In essence, our study not only provides novel insights into the treatment approach for MM accompanied by AKI but also provides valuable data and methodologies, particularly in the context of TPP with 4% human ALB solution. Simultaneously, we contend that an observation period exceeding 28 months and a clear delineation of patients’ free light chain types are imperative for resolving some of the controversial results observed in prior studies. Our research sets the stage for future investigations, suggesting a need for in-depth exploration into the long-term effects of TPP and the varied responses within different patient subgroups.

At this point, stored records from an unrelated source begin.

(** The first entry of a round with a given order number. *)
Fixpoint find_entry (order : string) (round : list entry) : option entry :=
  match round with
  | [] => None
  | e :: round' =>
      if bool_decide (entry_order e = order) then Some e
      else find_entry order round'
  end.

(** The record the commit makes of an entry. *)
Definition record_of (e : entry) : winner := Winner e.1.1 e.1.2 e.2.

(** A complete round of two, shown for confirmation. *)
Definition round_of_two_world : world := World round_of_two empty_disk.

(** * Properties *)

(** ** Dictionaries *)

Section DictFacts.
Context {V : Type}.
Implicit Types (d : dict V) (k : string) (v : V).

Lemma dict_get_set_eq d k v : dict_get k (dict_set k v d) = Some v.
Proof.
  induction d as [|[k' v'] d IH]; simpl.
  - by rewrite decide_True.
  - destruct (decide (k' = k)) as [->|Hne]; simpl.
    + by rewrite decide_True.
    + by rewrite decide_False.
Qed.

Lemma dict_set_set d k v1 v2 :
  dict_set k v2 (dict_set k v1 d) = dict_set k v2 d.
Proof.
  induction d as [|[k' v'] d IH]; simpl.
  - by rewrite decide_True.
  - destruct (decide (k' = k)) as [->|Hne]; simpl.
    + by rewrite decide_True.
    + rewrite decide_False by done. by rewrite IH.
Qed.

Lemma dict_contains_get d k :
  dict_contains k d = true → is_Some (dict_get k d).
Proof. unfold dict_contains. destruct (dict_get k d); naive_solver. Qed.

Lemma dict_contains_false d k :
  dict_contains k d = false → dict_get k d = None.
Proof. unfold dict_contains. by destruct (dict_get k d). Qed.
End DictFacts.

Lemma total_orders_set (p : pool) k v :
  total_orders (dict_set k v p) + length (default [] (dict_get k p))
  = total_orders p + length v.
Proof.
  unfold total_orders, dict_values.
  induction p as [|[k' v'] p IH]; [simpl; lia|].
  simpl dict_set. simpl dict_get.
  destruct (decide (k' = k)) as [->|Hne]; rewrite !fmap_cons; simpl; lia.
Qed.

Lemma is_empty_true s : is_empty s = true ↔ s = "".
Proof. unfold is_empty. apply bool_decide_eq_true. Qed.

(** ** Import *)

(** One round of the loop, by the three cases of the specification. *)
Lemma import_pair_cases (p : pool) (t : tally) platform order :
  import_pair (p, t) (platform, order)
  = if decide (platform = "" ∨ order = "") then
      (p, Tally (total_new t) (duplicates t) (errors t + 1))
    else if decide (order ∈ default [] (dict_get platform p)) then
      (p, Tally (total_new t) (duplicates t + 1) (errors t))
    else
      (spec_add p platform order,
       Tally (total_new t + 1) (duplicates t) (errors t)).
Proof.
  unfold import_pair, spec_add.
  destruct (decide (platform = "" ∨ order = "")) as [He|He].
  - assert (is_empty platform || is_empty order = true) as ->; [|done].
    apply orb_true_iff. by rewrite !is_empty_true.
  - assert (is_empty platform || is_empty order = false) as ->.
    { apply orb_false_iff.
      split; apply not_true_is_false; rewrite is_empty_true; tauto. }
    destruct (dict_contains platform p) eqn:Hc.
    + destruct (decide (order ∈ default [] (dict_get platform p))).
      * by rewrite bool_decide_eq_true_2.
      * by rewrite bool_decide_eq_false_2.
    + apply dict_contains_false in Hc.
      rewrite Hc, dict_get_set_eq, dict_set_set. reflexivity.
Qed.

Lemma import_fold_spec pairs : ∀ (p : pool) (t : tally),
  foldl import_pair (p, t) pairs
  = ((spec_import p pairs).1, tally_add t (spec_import p pairs).2).
Proof.
  induction pairs as [|[platform order] pairs IH]; intros p t.
  - destruct t; simpl. unfold tally_add; simpl. do 2 f_equal; lia.
  - cbn [foldl]. rewrite import_pair_cases. cbn [spec_import].
    destruct (decide (platform = "" ∨ order = "")).
    + rewrite IH. destruct (spec_import p pairs) as [p' t'].
      unfold tally_add; simpl. do 2 f_equal; lia.
    + destruct (decide (order ∈ default [] (dict_get platform p))).
      * rewrite IH. destruct (spec_import p pairs) as [p' t'].
        unfold tally_add; simpl. do 2 f_equal; lia.
      * rewrite IH.
        destruct (spec_import (spec_add p platform order) pairs) as [p' t'].
        unfold tally_add; simpl. do 2 f_equal; lia.
Qed.

Lemma import_loop_spec mode (current : pool) pairs :
  import_loop mode current pairs = spec_import (import_start mode current) pairs.
Proof.
  unfold import_loop. rewrite import_fold_spec.
  destruct (spec_import (import_start mode current) pairs) as [p' [a d e]].
  reflexivity.
Qed.
(* Verification model of src/app.js: an Express backend with session-held
   JWT credentials, a User collection and a Post collection (Mongoose). *)

From Stdlib Require Import ZArith.
From stdpp Require Import base gmap strings list pretty.

Local Open Scope string_scope.
Local Set Warnings "-register-all".

(* ===================================================================== *)
(* JavaScript values reaching the handlers through req.body               *)
(* ===================================================================== *)

(* What express.json / express.urlencoded can put in a body field. Numbers
   are modelled by their integer value. *)
Inductive JsVal :=
| JUndef
| JNull
| JBool (b : bool)
| JNum (z : Z)
| JStr (s : string)
| JArr (l : list JsVal)
| JObj (fields : list (string * JsVal)).

(* `!v` is false exactly for the truthy values. *)
Definition js_truthy (v : JsVal) : bool :=
  match v with
  | JUndef | JNull => false
  | JBool b => b
  | JNum z => negb (Z.eqb z 0)
  | JStr s => negb (String.eqb s "")
  | JArr _ | JObj _ => true
  end.

(* `typeof v === "string"` *)
Definition js_is_string (v : JsVal) : bool :=
  match v with JStr _ => true | _ => false end.
(** A tag as the tree links it: the library gives every element its parent
    and its previous siblings (nearest first). A tag without a parent is the
    root of the tree. *)
Inductive TagRef : Type :=
| mkTagRef (tag_name : string) (previous_siblings : list PageElement)
           (tag_parent : option TagRef).

Definition tag_name (t : TagRef) : string :=
  match t with mkTagRef n _ _ => n end.
Definition previous_siblings (t : TagRef) : list PageElement :=
  match t with mkTagRef _ p _ => p end.
Definition tag_parent (t : TagRef) : option TagRef :=
  match t with mkTagRef _ _ p => p end.

(** A string of the tree, with the tag that holds it. *)
Record StringRef : Type := mkStringRef {
  string_text : string;
  string_parent : TagRef
}.

Definition is_tag (e : PageElement) : bool :=
  match e with
  | Tag _ _ _ => true
  | NavigableString _ => false
  end.

Definition is_tag_named (name : string) (e : PageElement) : bool :=
  match e with
  | Tag n _ _ => bool_decide (n = name)
  | NavigableString _ => false
  end.

(** [t.find_previous_siblings(name)] *)
Definition find_previous_siblings (t : TagRef) (name : string) : list PageElement :=
  filter (fun e => is_tag_named name e = true) (previous_siblings t).

(** The strings below an element, depth first and in the order of the
    markup; [parent] is the tag that holds the element and [before] its
    previous siblings. *)
Fixpoint strings_of (parent : TagRef) (before : list PageElement)
    (e : PageElement) : list StringRef :=
  match e with
  | NavigableString s => [mkStringRef s parent]
  | Tag n _ cs =>
      let me := mkTagRef n before (Some parent) in
      (fix children (prev cs : list PageElement) : list StringRef :=
         match cs with
         | [] => []
         | c :: rest => strings_of me prev c ++ children (c :: prev) rest
         end) [] cs
  end.

Fixpoint strings_in (me : TagRef) (prev cs : list PageElement) : list StringRef :=
  match cs with
  | [] => []
  | c :: rest => strings_of me prev c ++ strings_in me (c :: prev) rest
  end.

(** The object the parser returns: a tag named [[document]] without parent,
    holding the top-level nodes of the markup. *)
Definition document_name : string := "[document]".

Definition document_ref : TagRef := mkTagRef document_name [] None.

(** [soup.find_all(string=True)] on the tree whose top-level nodes are [top]:
    the strings among the descendants of the root, in document order. The
    library passes over the elements that are false ([if i:] in its search
    loop), which for a string means empty: an empty string is never part of
    the result. *)
Definition find_all_strings (top : list PageElement) : list StringRef :=
  filter (fun element => str_bool (string_text element) = true)
    (strings_in document_ref [] top).

(** The first tag named [name] among an element and its descendants. *)
Fixpoint find_from (name : string) (e : PageElement) : option PageElement :=
  match e with
  | NavigableString _ => None
  | Tag n _ cs =>
      if bool_decide (n = name) then Some e
      else (fix first (cs : list PageElement) : option PageElement :=
              match cs with
              | [] => None
              | c :: rest =>
                  match find_from name c with
                  | Some r => Some r
                  | None => first rest
                  end
              end) cs
  end.

(** [soup.find(name)] *)
Fixpoint find (top : list PageElement) (name : string) : option PageElement :=
  match top with
  | [] => None
  | c :: rest =>
      match find_from name c with
      | Some r => Some r
      | None => find rest name
      end
  end.

(** [tag.find_all(recursive=False)]: the direct children that are tags *)
Definition find_all_children (e : PageElement) : list PageElement :=
  match e with
  | Tag _ _ cs => filter (fun c => is_tag c = true) cs
  | NavigableString _ => []
  end.

(** [tag.name]; the program reads it on tags only. *)
Definition name_of (e : PageElement) : string :=
  match e with
  | Tag n _ _ => n
  | NavigableString _ => ""
  end.

(** ** The program *)

(** The result of [traverse_and_trace_query]: a tuple of seven values, named
    as [process_epub] names them. *)
Record address : Type := mkAddress {
  spine_idx : option nat;
  total_spines : option nat;
  matching_file : option string;
  element_path : option string;
  file_index : option string;
  start_offset : Z;
  end_offset : Z
}.

(** [return None, None, None, None, None, -1, -1] *)
Definition not_found : address :=
  mkAddress None None None None None (-1) (-1).

(** [map_spine_to_files]: the list comprehension looks every id up in the
    manifest, in order; a missing key raises. *)
Fixpoint map_spine_to_files (manifest : gmap string string) (spine : list string)
    (base_path : string) : result (list string) :=
  match spine with
  | [] => Ok []
  | item_id :: rest =>
      match manifest !! item_id with
      | None => Raise (KeyError item_id)
      | Some href =>
          match map_spine_to_files manifest rest base_path with
          | Ok spine_files => Ok (os_path_join base_path href :: spine_files)
          | Raise e => Raise e
          end
      end
  end.

(** The loop of [get_spine_xml_position] over [enumerate(package_children)]. *)
Fixpoint spine_position_from (idx : nat) (children : list PageElement)
    (total : nat) : Z * nat :=
  match children with
  | [] => ((-1)%Z, total)
  | child :: rest =>
      if bool_decide (name_of child = "spine") then ((Z.of_nat idx + 1)%Z, total)
      else spine_position_from (S idx) rest total
  end.

(** The search loop of [traverse_and_trace_query] over the strings of one
    document: the state is [(element_with_query, match_start, match_end)]. *)
Fixpoint search_query (elements : list StringRef) (query : string)
    : option StringRef * Z * Z :=
  match elements with
  | [] => (None, (-1)%Z, (-1)%Z)
  | element :: rest =>
      if str_in query (string_text element) then
        let match_start := str_find (string_text element) query in
        let match_end := (match_start + len query)%Z in
        (Some element, match_start, match_end)
      else search_query rest query
  end.

(** [f"{current_element.name}[{element_position}]"] *)
Definition step_label (name : string) (element_position : nat) : string :=
  name +:+ "[" +:+ str element_position +:+ "]".

(** The ancestor walk, [while current_element:]; [element_path] grows at its
    end ([append]), [file_index] at its front ([insert(0, _)]). *)
Fixpoint trace_loop (current_element : TagRef) (element_path : list string)
    (file_index : list nat) : list string * list nat :=
  let siblings := find_previous_siblings current_element (tag_name current_element) in
  let element_position := length siblings + 1 in
  let element_path :=
    element_path ++ [step_label (tag_name current_element) element_position] in
  let file_index :=
    if bool_decide (tag_name current_element <> "html")
    then element_position :: file_index
    else file_index in
  match current_element with
  | mkTagRef _ _ (Some parent) => trace_loop parent element_path file_index
  | mkTagRef _ _ None => (element_path, file_index)
  end.

(** The two lists once the walk is over and [element_path] is reversed. *)
Definition trace (element_with_query : StringRef) : list string * list nat :=
  let '(element_path, file_index) :=
    trace_loop (string_parent element_with_query) [] [] in
  (reverse element_path, file_index).

Section Program.

(** [fs path] is the text of the file at [path], [None] when [open] fails. *)
Variable fs : string -> option string.

(** [parse features markup] is the list of top-level nodes the parser
    builds from [markup]. *)
Variable parse : string -> string -> list PageElement.

(** [BeautifulSoup(markup, features)]: the top-level nodes of the root. *)
Definition BeautifulSoup (markup features : string) : list PageElement :=
  parse features markup.

Definition get_spine_xml_position (content_opf_path : string) : result (Z * nat) :=
  match fs content_opf_path with
  | None => Raise (OSError content_opf_path)
  | Some opf_content =>
      let soup := BeautifulSoup opf_content "xml" in
      match find soup "package" with
      | None => Raise AttributeError
      | Some package =>
          let package_children := find_all_children package in
          Ok (spine_position_from 0 package_children (length package_children))
      end
  end.

(** The outer loop, [for spine_idx, file_path in enumerate(spine_files)],
    from position [spine_idx]; [total] is [len(spine_files)]. *)
Fixpoint traverse_from (spine_idx total : nat) (files : list string)
    (query : string) : result address :=
  match files with
  | [] => Ok not_found
  | file_path :: rest =>
      match fs file_path with
      | None => Raise (OSError file_path)
      | Some content =>
          let soup := BeautifulSoup content "html.parser" in
          let '(element_with_query, match_start, match_end) :=
            search_query (find_all_strings soup) query in
          match element_with_query with
          | Some element =>
              (* [if element_with_query:] a string is true when not empty *)
              if str_bool (string_text element) then
                let '(element_path, file_index) := trace element in
                Ok (mkAddress (Some (spine_idx + 1)) (Some total) (Some file_path)
                      (Some (join "/" element_path))
                      (Some (join "/" (map str file_index)))
                      match_start match_end)
              else traverse_from (S spine_idx) total rest query
          | None => traverse_from (S spine_idx) total rest query
          end
      end
  end.

Definition traverse_and_trace_query (spine_files : list string) (query : string)
    : result address :=
  traverse_from 0 (length spine_files) spine_files query.

End Program.

(** * Notions used to state the properties *)

(** ** Ancestors and ordinals *)

(** A tag and the tags above it, from the tag up to the root. *)
Fixpoint ancestors (t : TagRef) : list TagRef :=
  match t with
  | mkTagRef _ _ (Some parent) => t :: ancestors parent
  | mkTagRef _ _ None => [t]
  end.

(** The sibling ordinal of a tag: one more than the number of its previous
    siblings that are tags of the same name. *)
Definition ordinal (t : TagRef) : nat :=
  length (filter (fun e => is_tag_named (tag_name t) e = true) (previous_siblings t)) + 1.

Definition label (t : TagRef) : string :=
  step_label (tag_name t) (ordinal t).

Definition not_html (t : TagRef) : Prop := tag_name t ≠ "html".

Global Instance not_html_dec (t : TagRef) : Decision (not_html t) :=
  decide (tag_name t ≠ "html").

Definition TagRef_ind' (P : TagRef -> Prop)
    (Hroot : ∀ n p, P (mkTagRef n p None))
    (Hchild : ∀ n p q, P q -> P (mkTagRef n p (Some q))) : ∀ t, P t :=
  fix go (t : TagRef) : P t :=
    match t with
    | mkTagRef n p None => Hroot n p
    | mkTagRef n p (Some q) => Hchild n p q (go q)
    end.

(** Induction over a tree, with the property at hand for every child. *)
Definition PageElement_ind' (P : PageElement -> Prop)
    (Hstring : ∀ s, P (NavigableString s))
    (Htag : ∀ n a cs, Forall P cs -> P (Tag n a cs)) : ∀ e, P e :=
  fix go (e : PageElement) : P e :=
    match e with
    | NavigableString s => Hstring s
    | Tag n a cs =>
        Htag n a cs
          ((fix all (cs : list PageElement) : Forall P cs :=
              match cs with
              | [] => List.Forall_nil P
              | c :: rest => List.Forall_cons P c rest (go c) (all rest)
              end) cs)
    end.

(** ** Strings and positions in the tree

    A position is a path of child indices from the root. The strings of the
    scan are tied to the positions of the tree: each comes with the tags on
    its path, and they come in document order. *)

(** The string at [path] below the children [nodes] of the tag [me], with
    the tag that holds it: each tag on the path has for previous siblings
    the nodes before it, nearest first. *)
Fixpoint string_at (me : TagRef) (nodes : list PageElement) (path : list nat)
    : option StringRef :=
  match path with
  | [] => None
  | i :: rest =>
      match nodes !! i with
      | Some (NavigableString s) =>
          match rest with
          | [] => Some (mkStringRef s me)
          | _ :: _ => None
          end
      | Some (Tag n _ cs) =>
          string_at (mkTagRef n (reverse (take i nodes)) (Some me)) cs rest
      | None => None
      end
  end.

(** The paths of the strings below an element, depth first. *)
Fixpoint string_paths_of (e : PageElement) : list (list nat) :=
  match e with
  | NavigableString _ => [[]]
  | Tag _ _ cs =>
      (fix children (i : nat) (cs : list PageElement) : list (list nat) :=
         match cs with
         | [] => []
         | c :: rest => map (cons i) (string_paths_of c) ++ children (S i) rest
         end) 0 cs
  end.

Before extending this method to a broader patient population, larger-scale randomized controlled trials are still warranted to validate our findings further.

Conclusions

Bortezomib plus TPP with 4% human ALB solution can quickly reduce the light chain and creatine content, increase the eGFR and ALB concentration, and improve renal function. Some clinical symptoms in patients with MM accompanied by AKI. Standardized operating procedures and detailed replacement fluid formulas are provided for reference. Considering that the replacement fluid is easier to obtain, PFP may constitute a new replacement method for secretory myeloma.

Author contributions

Data analysis and design: FL Zhou, Tianzhi Wu, and Dandan Liu; administrative support: FL Zhou and Tianzhi Wu; provision of study materials or patients: FL Zhou, Tianzhi Wu, Shangqin Liu, Hui Xiao, Bei Xiong, Yi Zhou, Jiang Wu, and Minghui Liu; collection and assembly of data: FL Zhou, Tianzhi Wu, Dandan Liu, Yafen Xiong, Qin Cui, Hongli Liu, Yiming Li, Meixin Wang, Xueqin Bao, and Ye Li; manuscript writing: all authors; final approval of manuscript: all authors.

Ethical approval

The study was conducted in accordance with the Declaration of Helsinki and approved by the Medical Ethics Committee of Zhongnan Hospital of Wuhan University.

Consent form

Written informed consent was obtained from all patients.

Disclosure statement

No potential conflict of interest was reported by the author(s).

Data availability statement

The datasets and resources analyzed during the current study are available from the corresponding author upon reasonable request.

Additional information

Funding

This work was supported by the Zhongnan Hospital of Wuhan University under Grant No. PDJH202217.